A simple script that saves Reddit post content.

Note:

  • Has only been tested on Windows (11) so far.
  • The code is messy and inefficient. Not particularly going for quality here, just kind of getting it done before Imgur pulls a Tumblr on us on May 15, 2023.
  • The script is opinionated. You may have to tinker with the code a bit, if the default behavior doesn't appeal to you.
  • Updates might come, with more functionality and improved code quality, and added customizability.
  • Deleted posts are not handled properly at the moment. If the option 'save-deleted' is enabled, the script will save the post's data to the 'deleted' subfolder. However, sometimes the content is not really deleted, but the script treats it as deleted since the Reddit data says the post was deleted. I haven't found an absolute way to determine this yet.
  • Has not been published to npm yet, so you'll have to clone the repo and run it locally.
  • Contributions are welcome! Feel free to open a pull request or an issue.

Prerequisites

  • Reddit Data

    1. Request your data from Reddit (GPDR) here. This might take a while, so it's recommended to do this in advance.
    2. Download the zip archive once the download is ready.
    3. Extract the zip archive and copy that folder into the root of this project.
    4. Rename the folder to data for simplicity. Reddit-save checks here by default, but you can use any name as long as you set the --input or -i flag.
  • Reddit App

    1. Create a Reddit app here. It should be a personal use script. The redirect URI doesn't matter; it can be set to anything. However, you'll have to come back to this page in the next (Config) prerequisite though, to get your client ID and client secret, and to generate your refresh token. To get your refresh token, you'll need to change the redirect URI. So, just change it now instead.
    2. Set your Reddit app's redirect URI to https://not-an-aardvark.github.io/reddit-oauth-helper/.
    3. Make note of your Reddit app's client ID and client secret. You'll need them in the next (Config) prerequisite.
  • Config

    1. Run the script once to generate the default config: npm start.
    2. Set REDDIT_USERNAME to your Reddit username, in the .env file.
    3. Set REDDIT_CLIENT_ID to your Reddit app's client ID, in the .env file.
    4. Set REDDIT_CLIENT_SECRET to your Reddit app's client secret, in the .env file.
    5. Ensure your Reddit app's redirect URI is set to https://not-an-aardvark.github.io/reddit-oauth-helper/. This is a tool that helps you generate a refresh token.
    6. Head over here in your browser
    7. Under "Generate Token", input your client ID and client secret.
    8. Check the "Permanent?" box, or leave it blank and it will expire in an hour. You can manually revoke tokens when you're done with them by sending a request to https://www.reddit.com/api/v1/revoke_token (see the Wiki for more), or by visiting the installed apps page here.
    9. Check the following required scopes: history, read.
    10. Click the "Generate Token" button.
    11. Copy, then set REDDIT_REFRESH_TOKEN to your generated refresh token, in the .env file.
  • Gallery-dl (used for downloading media content)

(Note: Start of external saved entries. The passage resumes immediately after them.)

(** C1. Every successful run of stage 1 leaves a single-column file whose
    header is [0.975], the name of the quantile Series. Asking that file
    for [Percent975] raises [KeyError], so no leaf of stage 2 can be
    processed against it. *)
Theorem baseline_output_not_percent975 w dir out w' :
  calculate_baseline_threshold dir out w = (inr tt, w') →
  ∃ thr,
    w_files w' !! out = Some thr ∧
    labels thr = ["0.975"] ∧
    getitem thr "Percent975" = inl (KeyError "Percent975") ∧
    ∀ data, ∃ e, heatwave_leaf thr data = inl e.
Proof.
  intros H. apply baseline_output_header in H as (thr & Hout & Hlabels).
  assert (getitem thr "Percent975" = inl (KeyError "Percent975")) as Hthr.
  { apply getitem_missing. rewrite Hlabels.
    intros Hin. by apply list_elem_of_singleton in Hin. }
  exists thr. split_and!; [done.. |].
  intros data. unfold heatwave_leaf.
  destruct (select _ "FID") as [|fid rest]; [eauto |].
  destruct (drop_column _ "FID") as [e|temps]; simpl; [eauto |].
  rewrite Hthr. simpl. eauto.
Qed.

Lemma baseline_output_not_percent975_witness :
  ∃ thr,
    w_files (snd (calculate_baseline_threshold "data/baseline/"
                    "outputs/baseline_percent975.csv" pipeline_world))
      !! "outputs/baseline_percent975.csv" = Some thr ∧
    labels thr = ["0.975"] ∧
    getitem thr "Percent975" = inl (KeyError "Percent975") ∧
    ∀ data, ∃ e, heatwave_leaf thr data = inl e.
Proof.
  apply (baseline_output_not_percent975 pipeline_world "data/baseline/").
  vm_compute. reflexivity.
Defined.

(** The example usage of the module, steps 1 and 2 in a row, stops in
    stage 2 at the lookup of [Percent975]. *)
Example chained_stages_raise :
  fst ((let! _ := calculate_baseline_threshold
                    "data/baseline/" "outputs/baseline_percent975.csv" in
        count_heatwave_days "data/future/" "outputs/baseline_percent975.csv"
                            "outputs/heatwave_days/") pipeline_world)
  = inl (KeyError "Percent975").
Proof. vm_compute. reflexivity. Qed.





(** The example usage: the rows (28, 30) and (22, 25) of an int64 table
    yield 29.95 and 24.925. *)
Example baseline_int_rows :
  w_files (snd (calculate_baseline_threshold "data/baseline/"
                  "outputs/baseline_percent975.csv" pipeline_world))
    !! "outputs/baseline_percent975.csv"
  = Some (mkDataFrame 2
            [("0.975", [F64 (f64_div (f64_of_int 2995) (f64_of_int 100));
                        F64 (f64_div (f64_of_int 24925) (f64_of_int 1000))])]).
Proof. vm_compute. reflexivity. Qed.

(** C4 (as amended). With the rows of the ER and mortality tables aligned
    by position, every ER column after the first that is the last one with
    its year suffix [y] has its product with the column [Deaths-y], cell by
    cell, under the name [ED_y] in the output. The product of two int64
    cells is their product as integers as long as it fits in an int64, and
    the float64 product of the two cells when one of them is a float64. *)
Theorem excess_deaths_product w er_file mortality_file out w' ER D :
  w_files w !! er_file = Some ER →
  w_files w !! mortality_file = Some D →
  frame_wf ER → frame_wf D → df_index D = df_index ER →
  calculate_excess_deaths er_file mortality_file out w = (inr tt, w') →
  ∃ df_out,
    w_files w' !! out = Some df_out ∧
    ∀ pre col post,
      tail (labels ER) = pre ++ col :: post →
      col_year col ∉ map col_year post →
      ∃ er d,
        getitem ER col = inr er ∧
        getitem D ("Deaths-" +:+ col_year col) = inr d ∧
        getitem df_out ("ED_" +:+ col_year col) = inr (zip_with cell_mul er d) ∧
        (∀ i x y,
           er !! i = Some (I64 x) → d !! i = Some (I64 y) →
           (- 2 ^ 63 ≤ x * y < 2 ^ 63)%Z →
           zip_with cell_mul er d !! i = Some (I64 (x * y))) ∧
        (∀ i a b,
           er !! i = Some a → d !! i = Some b →
           is_int a && is_int b = false →
           zip_with cell_mul er d !! i
           = Some (F64 (f64_mul (to_float a) (to_float b)))).
Proof.
  intros HER HD HwfE HwfD Hrows Hrun.
  apply excess_deaths_run in Hrun
    as (ER' & D' & fid & df_out & HER' & HD' & Hfid & Hloop & Hw).
  simplify_eq.
  exists df_out. split; [rewrite Hw; apply lookup_insert_eq |].
  destruct (excess_deaths_loop ER D fid df_out) as (_ & _ & Hcols);
    [done | done | lia | done | done |].
  intros pre col post Hsplit Hlast.
  destruct (Hcols pre col post Hsplit Hlast) as (er & d & Her & Hd & Hed).
  exists er, d. split_and!; [done | done | | |].
  - pose proof (getitem_length _ _ _ HwfE Her) as Hler.
    pose proof (getitem_length _ _ _ HwfD Hd) as Hld.
    rewrite Hed, series_op_aligned by lia. f_equal.
    rewrite <- (reindex_id (zip_with _ _ _)) at 2. f_equal.
    rewrite length_zip_with. lia.
  - intros i x y Hx Hy Hrange.
    rewrite lookup_zip_with, Hx, Hy. simpl.
    by rewrite wrap64_small.
  - intros i a b Ha Hb Hfloat.
    rewrite lookup_zip_with, Ha, Hb. simpl.
    by destruct a, b.
Qed.

(** For [ER = [2, 0]] and [Deaths-2050 = [10, 5]] the output holds
    [ED_2050 = [20, 0]]. *)
Lemma excess_deaths_product_witness :
  ∃ df_out,
    w_files (snd (calculate_excess_deaths "er.csv" "deaths.csv" "out.csv"
                    (deaths_world er_2050))) !! "out.csv" = Some df_out ∧
    getitem df_out "ED_2050" = inr (ints [20; 0]%Z).
Proof.
  destruct (excess_deaths_product (deaths_world er_2050)
              "er.csv" "deaths.csv" "out.csv"
              (snd (calculate_excess_deaths "er.csv" "deaths.csv" "out.csv"
                      (deaths_world er_2050)))
              er_2050 deaths_2050)
    as (df_out & Hout & Hcols);
    [reflexivity | reflexivity | decided | decided | reflexivity
    | vm_compute; reflexivity |].
  exists df_out. split; [exact Hout |].
  destruct (Hcols [] "ER_2050" [] eq_refl) as (er & d & Her & Hd & Hed & _);
    [decided |].
  injection Her as <-. injection Hd as <-.
  refine (eq_trans Hed _). vm_compute. reflexivity.
Defined.

(** With two scenarios of one year in the ER table, [ED_2050] holds the
    product of the second; the product of the first is gone. *)
Lemma excess_deaths_same_year_overwritten :
  ∃ w' df_out er d,
    calculate_excess_deaths "er.csv" "deaths.csv" "out.csv"
      (deaths_world er_two_scenarios) = (inr tt, w') ∧
    "ER_rcp45_2050" ∈ tail (labels er_two_scenarios) ∧
    df_index deaths_2050 = df_index er_two_scenarios ∧
    w_files w' !! "out.csv" = Some df_out ∧
    getitem er_two_scenarios "ER_rcp45_2050" = inr er ∧
    getitem deaths_2050 ("Deaths-" +:+ col_year "ER_rcp45_2050") = inr d ∧
    er = ints [2; 0]%Z ∧ d = ints [10; 5]%Z ∧
    getitem df_out ("ED_" +:+ col_year "ER_rcp45_2050") = inr (ints [30; 5]%Z) ∧
    getitem df_out ("ED_" +:+ col_year "ER_rcp45_2050")
    ≠ inr (zip_with cell_mul er d).
Proof.
  eexists _, _, _, _.
  split; [vm_compute; reflexivity |].
  split; [decided |].
  split; [reflexivity |].
  split; [vm_compute; reflexivity |].
  split; [vm_compute; reflexivity |].
  split; [vm_compute; reflexivity |].
  split; [vm_compute; reflexivity |].
  split; [vm_compute; reflexivity |].
  split; [vm_compute; reflexivity |].
  vm_compute. intros H. discriminate H.
Qed.

(** Two int64 cells whose product does not fit in an int64: the product
    written is the one that wrapped around. *)
Example excess_deaths_int64_wraps :
  ∃ df_out,
    w_files (snd (calculate_excess_deaths "er.csv" "deaths.csv" "out.csv"
                    (mkWorld ∅ {[ "er.csv" := er_large;
                                  "deaths.csv" := deaths_large ]} [])))
      !! "out.csv" = Some df_out ∧
    getitem df_out "ED_2050" = inr [I64 (-9223372036709301616)].
Proof. eexists. split; vm_compute; reflexivity. Qed.

(** C5 (as amended). With the rows of the heatwave and the two population
    tables aligned by position, every heatwave column after the first that
    is the last one with its year suffix [y] has its benefit under the name
    [Benefit_y] in the output, and each cell of it is
    [(Pop65-y * days) * 5 / 1e6 + (PopU65-y * days) * 0.0127 / 1e6] on the
    cells of its row, evaluated from left to right in the arithmetic of the
    cells. *)
Theorem benefit_formula_rows w heatwave_file pop65_file pop_u65_file out w'
    df_hw df65 df_u65 :
  w_files w !! heatwave_file = Some df_hw →
  w_files w !! pop65_file = Some df65 →
  w_files w !! pop_u65_file = Some df_u65 →
  frame_wf df_hw → frame_wf df65 → frame_wf df_u65 →
  df_index df65 = df_index df_hw → df_index df_u65 = df_index df_hw →
  calculate_early_warning_benefits heatwave_file pop65_file pop_u65_file out w
  = (inr tt, w') →
  ∃ df_out,
    w_files w' !! out = Some df_out ∧
    ∀ pre col post,
      tail (labels df_hw) = pre ++ col :: post →
      col_year col ∉ map col_year post →
      ∃ p65 hw pu65 benefit,
        getitem df65 ("Pop65-" +:+ col_year col) = inr p65 ∧
        getitem df_hw col = inr hw ∧
        getitem df_u65 ("PopU65-" +:+ col_year col) = inr pu65 ∧
        getitem df_out ("Benefit_" +:+ col_year col) = inr benefit ∧
        length benefit = df_index df_hw ∧
        ∀ i a b h,
          p65 !! i = Some a → pu65 !! i = Some b → hw !! i = Some h →
          benefit !! i = Some (benefit_left_to_right a b h).
Proof.
  intros Hhw H65 Hu Hwf Hwf65 Hwfu Hrows65 Hrowsu Hrun.
  apply benefits_run in Hrun
    as (hw' & p' & u' & fid & df_out & Hhw' & H65' & Hu' & Hfid & Hloop & Hw).
  simplify_eq.
  exists df_out. split; [rewrite Hw; apply lookup_insert_eq |].
  destruct (benefit_loop df_hw df65 df_u65 fid df_out) as (_ & _ & Hcols);
    [done | done | done | lia | done | done |].
  intros pre col post Hsplit Hlast.
  destruct (Hcols pre col post Hsplit Hlast)
    as (p65 & hw & pu65 & Hp & Hh & Hpu & Hben).
  pose proof (getitem_length _ _ _ Hwf65 Hp) as Hlp.
  pose proof (getitem_length _ _ _ Hwf Hh) as Hlh.
  pose proof (getitem_length _ _ _ Hwfu Hpu) as Hlu.
  assert (length (benefit_series p65 pu65 hw) = df_index df_hw) as Hlen
    by (rewrite length_benefit_series; lia).
  rewrite <- Hlen, reindex_id in Hben.
  exists p65, hw, pu65, (benefit_series p65 pu65 hw).
  split_and!; [done.. |].
  intros i a b h Ha Hb Hh'.
  rewrite lookup_benefit_series by (apply lookup_lt_Some in Hh'; lia).
  rewrite (nth_lookup_Some _ _ _ _ Ha), (nth_lookup_Some _ _ _ _ Hb),
    (nth_lookup_Some _ _ _ _ Hh').
  unfold benefit_aligned, benefit_left_to_right, aligned_mul.
  replace (length p65) with (length hw) by lia.
  replace (length pu65) with (length hw) by lia.
  by rewrite Nat.eqb_refl.
Qed.

(** One million people in each age band and 10 heatwave days: 50.127. *)
Lemma benefit_formula_rows_witness :
  ∃ df_out benefit,
    w_files (snd (calculate_early_warning_benefits
                    "hw.csv" "pop65.csv" "popu65.csv" "out.csv"
                    (benefit_world hw_2050))) !! "out.csv" = Some df_out ∧
    getitem df_out "Benefit_2050" = inr benefit ∧
    benefit !! 0%nat
    = Some (F64 (f64_div (f64_of_int 50127) (f64_of_int 1000))).
Proof.
  destruct (benefit_formula_rows (benefit_world hw_2050)
              "hw.csv" "pop65.csv" "popu65.csv" "out.csv"
              (snd (calculate_early_warning_benefits
                      "hw.csv" "pop65.csv" "popu65.csv" "out.csv"
                      (benefit_world hw_2050)))
              hw_2050 pop65_2050 pop_u65_2050)
    as (df_out & Hout & Hcols);
    [reflexivity | reflexivity | reflexivity | decided | decided | decided
    | reflexivity | reflexivity | vm_compute; reflexivity |].
  destruct (Hcols [] "HeatwaveDays_2050" [] eq_refl)
    as (p65 & hw & pu65 & benefit & Hp & Hh & Hpu & Hben & _ & Hrows);
    [decided |].
  exists df_out, benefit. split; [exact Hout |]. split; [exact Hben |].
  injection Hp as <-. injection Hh as <-. injection Hpu as <-.
  refine (eq_trans (Hrows 0%nat _ _ _ eq_refl eq_refl eq_refl) _).
  vm_compute. reflexivity.
Defined.

(** Two departures from the formula as the claim groups it. With two
    scenarios of one year in the heatwave table, [Benefit_2050] holds the
    benefit of the second, and that of the first is gone. And on a single
    column, for one million people in each age band and 10 heatwave days,
    the stage writes 50.127 where the rates formed first,
    [5 / 1e6] and [0.0127 / 1e6], give the next float64 above it. *)
Lemma benefit_overwritten_and_regrouped :
  (∃ w' df_out p65 hw pu65 benefit,
     calculate_early_warning_benefits "hw.csv" "pop65.csv" "popu65.csv"
       "out.csv" (benefit_world hw_two_scenarios) = (inr tt, w') ∧
     "rcp45_2050" ∈ tail (labels hw_two_scenarios) ∧
     w_files w' !! "out.csv" = Some df_out ∧
     getitem pop65_2050 ("Pop65-" +:+ col_year "rcp45_2050") = inr p65 ∧
     getitem hw_two_scenarios "rcp45_2050" = inr hw ∧
     getitem pop_u65_2050 ("PopU65-" +:+ col_year "rcp45_2050") = inr pu65 ∧
     getitem df_out ("Benefit_" +:+ col_year "rcp45_2050") = inr benefit ∧
     p65 !! 0%nat = Some (num 1000000) ∧
     pu65 !! 0%nat = Some (num 1000000) ∧
     hw !! 0%nat = Some (num 10) ∧
     benefit !! 0%nat
     = Some (F64 (f64_div (f64_of_int 100254) (f64_of_int 1000))) ∧
     benefit !! 0%nat
     ≠ Some (benefit_formula (num 1000000) (num 1000000) (num 10)) ∧
     benefit !! 0%nat
     ≠ Some (benefit_left_to_right (num 1000000) (num 1000000) (num 10)))
  ∧ (∃ w' df_out benefit,
       calculate_early_warning_benefits "hw.csv" "pop65.csv" "popu65.csv"
         "out.csv" (benefit_world hw_2050) = (inr tt, w') ∧
       w_files w' !! "out.csv" = Some df_out ∧
       getitem df_out "Benefit_2050" = inr benefit ∧
       benefit !! 0%nat
       = Some (F64 (f64_div (f64_of_int 50127) (f64_of_int 1000))) ∧
       benefit_formula (num 1000000) (num 1000000) (num 10)
       = F64 (S754_finite false 7054748078787528 (-47)) ∧
       benefit !! 0%nat
       ≠ Some (benefit_formula (num 1000000) (num 1000000) (num 10))).
Proof.
  split.
  - eexists _, _, _, _, _, _.
    split; [vm_compute; reflexivity |].
    split; [decided |].
    split; [vm_compute; reflexivity |].
    split; [vm_compute; reflexivity |].
    split; [vm_compute; reflexivity |].
    split; [vm_compute; reflexivity |].
    split; [vm_compute; reflexivity |].
    split; [vm_compute; reflexivity |].
    split; [vm_compute; reflexivity |].
    split; [vm_compute; reflexivity |].
    split; [vm_compute; reflexivity |].
    split; vm_compute; intros H; discriminate H.
  - eexists _, _, _.
    split; [vm_compute; reflexivity |].
    split; [vm_compute; reflexivity |].
    split; [vm_compute; reflexivity |].
    split; [vm_compute; reflexivity |].
    split; [vm_compute; reflexivity |].
    vm_compute. intros H. discriminate H.
Qed.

    1. Download the appropriate gallery-dl binary for your system here, and place it in the root of this project. Alternatively, you can install it with pip install -U gallery-dl, if you have Python 3 installed.
    2. Rename the binary to gallery-dl (or gallery-dl.exe on Windows), if necessary.
    3. Run gallery-dl oauth:reddit and follow the instructions on the opened webpage to authenticate your Reddit account with gallery-dl.

Usage

  1. Clone this repository: git clone https://github.com/shaunbharat/reddit-save.
  2. Navigate inside the project directory: cd reddit-save.
  3. Install dependencies: npm install.
  4. Prepare your Reddit data, as described in the prerequisites.
  5. Prepare your Reddit app, as described in the prerequisites.
  6. Prepare your config, as described in the prerequisites.
  7. Prepare gallery-dl, as described in the prerequisites.
  8. Run the script: npm start. The options (CLI flags) will be listed.

Usage: npm start -- <file> [options]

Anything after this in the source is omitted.